DNS Security (was: RE: [SunRescue] hosts file And DNS files??)
Loomis, Rip
rescue at sunhelp.org
Sun May 27 20:42:09 CDT 2001
<Continuing to beat dead horse>
1. On the question of having a server that is
both authoritative (has local data that it
serves) and caching (stores remote data that
it receives), it's specifically a bad idea
under BIND because it's all one server and
makes the server subject to cache poisoning
(see AlterNIC/Eugene Kaspureff). However,
AFAIK djbdns is not susceptible since the
authoritative piece and the caching piece
are separate processes. Anyone know differently?
This is actually one of the things I like
about the djbdns architecture.
(Related note: If you use BIND 8 or BIND 9,
and your server is authoritative for anything
[or even if it isn't], then *PLEASE* look
into the "limit-recursion" directive--you'll
be glad you did.)
2. djbdns can use RFC-compliant zone files--however,
it can also use its own non-compliant format.
If you don't already have a format for such
things, and all you care about is the subset
of DNS that djbdns implements, then the non-
compliant format is definitely superior. If
you need to use or import RFC-compliant zone
files, then djbdns can do that too.
The bad news is that (unlike even the Microsoft
DNS servers) you can't then extract the data
in a compliant format by zone transfers--that
was one of the DNS standards that djb deemed
optional. At least that's my read on it...
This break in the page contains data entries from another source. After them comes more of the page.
(** * Watchdog supervisors: a shallow embedding and its properties

    The repository holds two supervisors of the worker script [main.py] and a
    demonstration table viewer:

    - [watchdog_monitor.py]  (class [WatchdogMonitor]), module [Monitor];
    - [watchdog_guardian.py] (class [WatchdogGuardian]), module [Guardian];
    - [file_status_viewer.py], module [Viewer].

    Modelling conventions.
    - Wall-clock readings ([time.time()], [datetime.now()]) are integers [Z],
      counted in seconds; one hour is [3600].  The rounding of Python floats
      is not modelled.
    - Everything the operating system decides (what a process-table scan
      returns, whether [Popen] raises, whether a process exits after a
      termination request, when an interrupt arrives) is an explicit
      environment record handed to the function that consults it.
    - Effects are recorded as a trace of [event]s returned next to the new
      state.  Calls to the log sink are not part of the trace and are assumed
      not to raise.
    - The set of live processes is the list [live] of a [world]. *)

From Stdlib Require Import List ZArith String Ascii Bool Lia Sorted DecimalString
  Permutation.
Import ListNotations.
Open Scope string_scope.
Open Scope list_scope.
Open Scope Z_scope.
Set Warnings "-register-all".

(** ** Shared vocabulary *)

Definition pid := Z.

(** Observable actions of a supervisor. *)
Inductive event :=
| EvSleep (secs : Z)                      (* time.sleep(secs) *)
| EvPopen (cmd : list string)             (* subprocess.Popen(cmd, ...) *)
| EvTerminate (p : pid)                   (* proc.terminate() *)
| EvWait (p : pid) (timeout : Z)          (* proc.wait(timeout=...) *)
| EvKill (p : pid)                        (* proc.kill() *)
| EvNotify (success : bool) (p : option pid).  (* send_restart_notification *)

Record world := { live : list pid }.

Definition is_live (p : pid) (w : world) : bool :=
  existsb (Z.eqb p) (live w).

Definition spawn (p : pid) (w : world) : world :=
  {| live := p :: live w |}.

Definition reap (p : pid) (w : world) : world :=
  {| live := filter (fun q => negb (Z.eqb p q)) (live w) |}.

(** [sys.executable] *)
Definition sys_executable : string := "python".

(** One hour, the width of the restart window ([timedelta(hours=1)]). *)
Definition one_hour : Z := 3600.

(** The list comprehension [[t for t in history if t > one_hour_ago]]. *)
Definition prune (now : Z) (history : list Z) : list Z :=
  filter (fun t => now - one_hour <? t) history.

(** Python's [len]. *)
Definition len {A} (l : list A) : Z := Z.of_nat (List.length l).

(** ** JSON values as [json.load] returns them *)

Inductive json :=
| JNull
| JBool (b : bool)
| JNum (n : Z)
| JStr (s : string)
| JArr (items : list json)
| JObj (fields : list (string * json)).

Fixpoint dict_lookup (k : string) (fields : list (string * json)) : option json :=
  match fields with
  | [] => None
  | (k', v) :: rest => if String.eqb k k' then Some v else dict_lookup k rest
  end.

(** [data.get(k, default)]: only a dict has [get]; on any other value the
    attribute lookup raises, which is [None] here. *)
Definition json_get (data : json) (k : string) (default : json) : option json :=
  match data with
  | JObj fields =>
      Some (match dict_lookup k fields with Some v => v | None => default end)
  | _ => None
  end.

(** The right operand of [current_time - last_timestamp]: numbers and
    booleans subtract, anything else raises [TypeError]. *)
Definition json_number (v : json) : option Z :=
  match v with
  | JNum n => Some n
  | JBool b => Some (if b then 1 else 0)
  | _ => None
  end.

(** State of the heartbeat file when it is opened and read. *)
Inductive heartbeat_file :=
| FileAbsent                  (* os.path.exists is False *)
| FileUnreadable              (* open or json.load raises *)
| FileJson (data : json).

(** ** Strings *)

Definition lower_ascii (c : ascii) : ascii :=
  let n := nat_of_ascii c in
  if (Nat.leb 65 n && Nat.leb n 90)%bool then ascii_of_nat (n + 32) else c.

Fixpoint lower (s : string) : string :=
  match s with
  | EmptyString => EmptyString
  | String c r => String (lower_ascii c) (lower r)
  end.

(** [sub in s] *)
Definition contains (sub s : string) : bool :=
  match sub with
  | EmptyString => true
  | _ => match index 0 sub s with Some _ => true | None => false end
  end.

(** ** watchdog_monitor.py *)

Module Monitor.

Record WatchdogMonitor := {
  main_script : string;
  check_interval : Z;
  heartbeat_timeout : Z;
  restart_count : Z;
  max_restarts_per_hour : Z;
  restart_history : list Z;
  running : bool
}.

(** [__init__] *)
Definition init : WatchdogMonitor :=
  {| main_script := "main.py";
     check_interval := 60;
     heartbeat_timeout := 120;
     restart_count := 0;
     max_restarts_per_hour := 5;
     restart_history := [];
     running := true |}.

Definition set_history (m : WatchdogMonitor) (h : list Z) : WatchdogMonitor :=
  {| main_script := main_script m;
     check_interval := check_interval m;
     heartbeat_timeout := heartbeat_timeout m;
     restart_count := restart_count m;
     max_restarts_per_hour := max_restarts_per_hour m;
     restart_history := h;
     running := running m |}.

Definition set_count (m : WatchdogMonitor) (c : Z) : WatchdogMonitor :=
  {| main_script := main_script m;
     check_interval := check_interval m;
     heartbeat_timeout := heartbeat_timeout m;
     restart_count := c;
     max_restarts_per_hour := max_restarts_per_hour m;
     restart_history := restart_history m;
     running := running m |}.

Definition set_running (m : WatchdogMonitor) (b : bool) : WatchdogMonitor :=
  {| main_script := main_script m;
     check_interval := check_interval m;
     heartbeat_timeout := heartbeat_timeout m;
     restart_count := restart_count m;
     max_restarts_per_hour := max_restarts_per_hour m;
     restart_history := restart_history m;
     running := b |}.

(** One entry met by [psutil.process_iter]. *)
Inductive proc_entry :=
| ProcInfo (p : pid) (cmdline : option (list string))
| ProcGone (p : pid)        (* raises psutil.NoSuchProcess when inspected *)
| ProcDenied (p : pid).     (* raises psutil.AccessDenied when inspected *)

Definition entry_matches (m : WatchdogMonitor) (cmdline : list string) : bool :=
  match cmdline with
  | c0 :: _ :: _ =>
      contains "python" (lower c0)
      && contains (main_script m) (String.concat " " cmdline)
  | _ => false
  end.

Fixpoint scan (m : WatchdogMonitor) (table : list proc_entry) : bool * option pid :=
  match table with
  | [] => (false, None)
  | ProcInfo p (Some cmdline) :: rest =>
      if entry_matches m cmdline then (true, Some p) else scan m rest
  | _ :: rest => scan m rest
  end.

(** [check_process_exists]; the table is [None] when the enumeration itself
    raises. *)
Definition check_process_exists (m : WatchdogMonitor)
    (table : option (list proc_entry)) : bool * option pid :=
  match table with
  | Some t => scan m t
  | None => (false, None)
  end.

Inductive heartbeat_msg :=
| HbFileMissing
| HbTimeout (elapsed : Z)
| HbNormal (elapsed : Z)
| HbReadFailed.

(** [check_heartbeat] *)
Definition check_heartbeat (m : WatchdogMonitor) (file : heartbeat_file)
    (current_time : Z) : bool * heartbeat_msg :=
  match file with
  | FileAbsent => (false, HbFileMissing)
  | FileUnreadable => (false, HbReadFailed)
  | FileJson data =>
      match json_get data "timestamp" (JNum 0) with
      | None => (false, HbReadFailed)
      | Some v =>
          match json_number v with
          | None => (false, HbReadFailed)
          | Some last_timestamp =>
              let elapsed := current_time - last_timestamp in
              if heartbeat_timeout m <? elapsed
              then (false, HbTimeout elapsed)
              else (true, HbNormal elapsed)
          end
      end
  end.

Inductive limit_msg :=
| LimitExceeded (count limit : Z)
| LimitNormal.

(** [check_restart_limit]; [current_time] is its [datetime.now()]. *)
Definition check_restart_limit (m : WatchdogMonitor) (current_time : Z)
    : bool * limit_msg * WatchdogMonitor :=
  let m1 := set_history m (prune current_time (restart_history m)) in
  if max_restarts_per_hour m1 <=? len (restart_history m1)
  then (false, LimitExceeded (len (restart_history m1)) (max_restarts_per_hour m1), m1)
  else (true, LimitNormal, m1).

(** How the attempt to end the old instance turns out. *)
Inductive stop_outcome :=
| StopExited          (* terminate sent, wait returned within the timeout *)
| StopTimedOut        (* terminate sent, wait raised TimeoutExpired *)
| StopNoProcess       (* psutil.Process(pid) raised: already gone *)
| StopRefused.        (* terminate raised *)

(** What the environment answers during one pass of the monitor loop. *)
Record env := {
  interrupt : bool;                       (* KeyboardInterrupt in this pass *)
  failure : bool;                         (* another exception in this pass *)
  table : option (list proc_entry);       (* scan made by the loop *)
  hb_file : heartbeat_file;
  time_now : Z;                           (* time.time() in check_heartbeat *)
  limit_now : Z;                          (* datetime.now() in check_restart_limit *)
  table_restart : option (list proc_entry); (* scan made by restart_main_program *)
  stop_result : stop_outcome;
  popen_result : option pid;              (* None: Popen (or its set-up) raises *)
  record_now : Z                          (* datetime.now() appended to the history *)
}.

(** The [try] block that ends the running instance. *)
Definition terminate_existing (p : pid) (o : stop_outcome) (w : world)
    : world * list event :=
  match o with
  | StopExited => (reap p w, [EvTerminate p; EvWait p 10])
  | StopTimedOut => (w, [EvTerminate p; EvWait p 10])
  | StopNoProcess => (reap p w, [])
  | StopRefused => (w, [EvTerminate p])
  end.

(** The argument list given to [Popen]. *)
Definition launch_cmd (m : WatchdogMonitor) : list string :=
  [sys_executable; main_script m].

(** [restart_main_program] *)
Definition restart_main_program (m : WatchdogMonitor) (w : world) (e : env)
    : bool * WatchdogMonitor * world * list event :=
  match check_restart_limit m (limit_now e) with
  | (false, _, m1) => (false, m1, w, [])
  | (true, _, m1) =>
      let '(w1, ev1) :=
        match check_process_exists m1 (table_restart e) with
        | (true, Some p) => terminate_existing p (stop_result e) w
        | _ => (w, [])
        end in
      match popen_result e with
      | Some p' =>
          let m2 := set_count m1 (restart_count m1 + 1) in
          let m3 := set_history m2 (restart_history m2 ++ [record_now e]) in
          (true, m3, spawn p' w1,
           ev1 ++ [EvPopen (launch_cmd m1); EvNotify true (Some p')])
      | None =>
          (false, m1, w1, ev1 ++ [EvPopen (launch_cmd m1); EvNotify false None])
      end
  end.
</DEADHORSE...okay, or not if people actually
consider it of interest...I'm too close to the
problem...>
--Rip
-----Original Message-----
From: woods at weird.com
To: rescue at sunhelp.org
Sent: 5/26/2001 1:24 PM
Subject: Re: DNS Security (was: RE: [SunRescue] hosts file And DNS files??)
[ On Saturday, May 26, 2001 at 11:42:13 (+0100), David Cantrell wrote: ]
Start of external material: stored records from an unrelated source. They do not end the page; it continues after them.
Lemma apply_spec (c : Catastrophe) (demo_noise : bool) (nf nm : list Z) :
  length nm = length nf -> nonneg nf -> nonneg nm ->
  (0 <= mortality_rate c)%Q -> (mortality_rate c <= 1)%Q ->
  returns (apply c nf nm demo_noise)
    (fun st' => shrunk nf (fst st') /\ shrunk nm (snd st')).
Proof.
  intros Lm Hnf Hnm Hm0 Hm1.
  assert (Hs0 : (0 <= 1 - mortality_rate c)%Q) by lra.
  assert (Hs1 : (1 - mortality_rate c <= 1)%Q) by lra.
  unfold apply, occurs.
  eapply returns_bind.
  { eapply returns_bind; [apply returns_random|].
    intros u _. apply (returns_ret _ (fun _ => True)). exact I. }
  intros fires _. destruct fires.
  2:{ apply returns_ret. split; apply shrunk_refl; assumption. }
  set (Inv := fun (_ : list Z) (st' : list Z * list Z) =>
                shrunk nf (fst st') /\ shrunk nm (snd st')).
  apply (returns_for_each _ Inv).
  { split; apply shrunk_refl; assumption. }
  intros done i rest [f' m'] Hsplit [Hf Hm]. simpl in Hf, Hm.
  apply py_range_split in Hsplit. destruct Hsplit as [Hi Hlt].
  pose proof (shrunk_length _ _ Hf) as Lf'.
  pose proof (shrunk_length _ _ Hm) as Lm'.
  assert (Hk : (Z.to_nat i < length nf)%nat) by lia.
  assert (Nf : norm_index (length f') i = Some (Z.to_nat i)).
  { rewrite Lf', <- (norm_index_nat _ _ Hk). f_equal. lia. }
  assert (Nm : norm_index (length m') i = Some (Z.to_nat i)).
  { rewrite Lm', Lm, <- (norm_index_nat _ _ Hk). f_equal. lia. }
  destruct (lookup_lt_is_Some_2 f' (Z.to_nat i) ltac:(lia)) as [fi Hfi].
  destruct (lookup_lt_is_Some_2 m' (Z.to_nat i) ltac:(lia)) as [mi Hmi].
  pose proof (Forall_lookup_1 _ _ _ _ (shrunk_nonneg _ _ Hf) Hfi) as Hfi0.
  pose proof (Forall_lookup_1 _ _ _ _ (shrunk_nonneg _ _ Hm) Hmi) as Hmi0.
  pose proof (returns_survivors demo_noise fi _ Hfi0 Hs0 Hs1) as Rf.
  pose proof (returns_survivors demo_noise mi _ Hmi0 Hs0 Hs1) as Rm.
  unfold apply_class. destruct demo_noise.
  - rewrite (getitem_eq f' i _ fi Nf Hfi), bind_ret_l.
    eapply returns_bind; [exact Rf|]. intros a [_ Ha].
    rewrite (setitem_eq f' i _ a Nf), bind_ret_l.
    rewrite (getitem_eq m' i _ mi Nm Hmi), bind_ret_l.
    eapply returns_bind; [exact Rm|]. intros b [_ Hb].
    rewrite (setitem_eq m' i _ b Nm), bind_ret_l.
    apply returns_ret. split; simpl; eapply shrunk_update; eassumption.
  - rewrite (getitem_eq f' i _ fi Nf Hfi), bind_ret_l.
    rewrite (setitem_eq f' i _ _ Nf), bind_ret_l.
    rewrite (getitem_eq m' i _ mi Nm Hmi), bind_ret_l.
    rewrite (setitem_eq m' i _ _ Nm), bind_ret_l.
    destruct (Rf (seed_state 0)) as (a & ? & Ea & _ & Ha).
    destruct (Rm (seed_state 0)) as (b & ? & Eb & _ & Hb).
    injection Ea as <- _. injection Eb as <- _.
    apply returns_ret. split; simpl; eapply shrunk_update; eassumption.
Qed.

(** What the carrying-capacity block returns from the arrays [st]. *)
Definition capacity_post (self : Population) (demo_noise : bool)
  (st st' : list Z * list Z) : Prop :=
  shrunk (fst st) (fst st') /\ shrunk (snd st) (snd st') /\
  (carrying_capacity self = None -> st' = st) /\
  forall K, carrying_capacity self = Some K ->
            (sum (fst st) + sum (snd st) <= K -> st' = st) /\
            (demo_noise = false -> sum (fst st') + sum (snd st') <= K).

Lemma scaled_counts (K T : Z) (l : list Z) :
  nonneg l -> 0 <= K -> 0 < T ->
  map (fun c => astype_int (inject_Z c * (inject_Z K / inject_Z T))) l
  = map (fun c => (c * K) / T) l.
Proof.
  intros Hl HK HT. induction Hl as [|c l Hc Hl IH]; simpl; [reflexivity|].
  rewrite IH, astype_int_scaled by assumption. reflexivity.
Qed.

Lemma shrunk_scaled (K T : Z) (l : list Z) :
  nonneg l -> 0 <= K -> K < T ->
  shrunk l (map (fun c => (c * K) / T) l).
Proof.
  intros Hl HK HT. induction Hl as [|c l Hc Hl IH]; simpl; constructor;
    [|exact IH].
  split.
  - apply Z.div_pos; nia.
  - apply Z.div_le_upper_bound; nia.
Qed.

Lemma shrunk_by_index (l r : list Z) :
  Forall2 (fun i c' => exists c, l !! Z.to_nat i = Some c /\ 0 <= c' <= c)
    (py_range 0 (Z.of_nat (length l))) r ->
  shrunk l r.
Proof.
  intros H. pose proof (Forall2_length _ _ _ H) as L.
  rewrite py_range_length in L.
  apply Forall2_same_length_lookup. split; [lia|].
  intros k c c' Hc Hc'.
  destruct (Forall2_lookup_r _ _ _ _ _ H Hc') as (i & Hi & c0 & Hc0 & Hb).
  apply py_range_lookup in Hi. destruct Hi as [-> _].
  replace (Z.to_nat (0 + Z.of_nat k)) with k in Hc0 by lia.
  rewrite Hc in Hc0. injection Hc0 as <-. exact Hb.
Qed.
> Subject: DNS Security (was: RE: [SunRescue] hosts file And DNS
files??)
>
> Bad points - it's tricky to run both a DNS server and a caching server
> on the same box. Especially if you only have one ethernet interface.
That's actually a "good point". You should never serve authoritative
zones from a caching nameserver (i.e. never point public NS records at
a nameserver that's also a caching nameserver).
This is less of a problem in BIND-9, but still not something I'd advise.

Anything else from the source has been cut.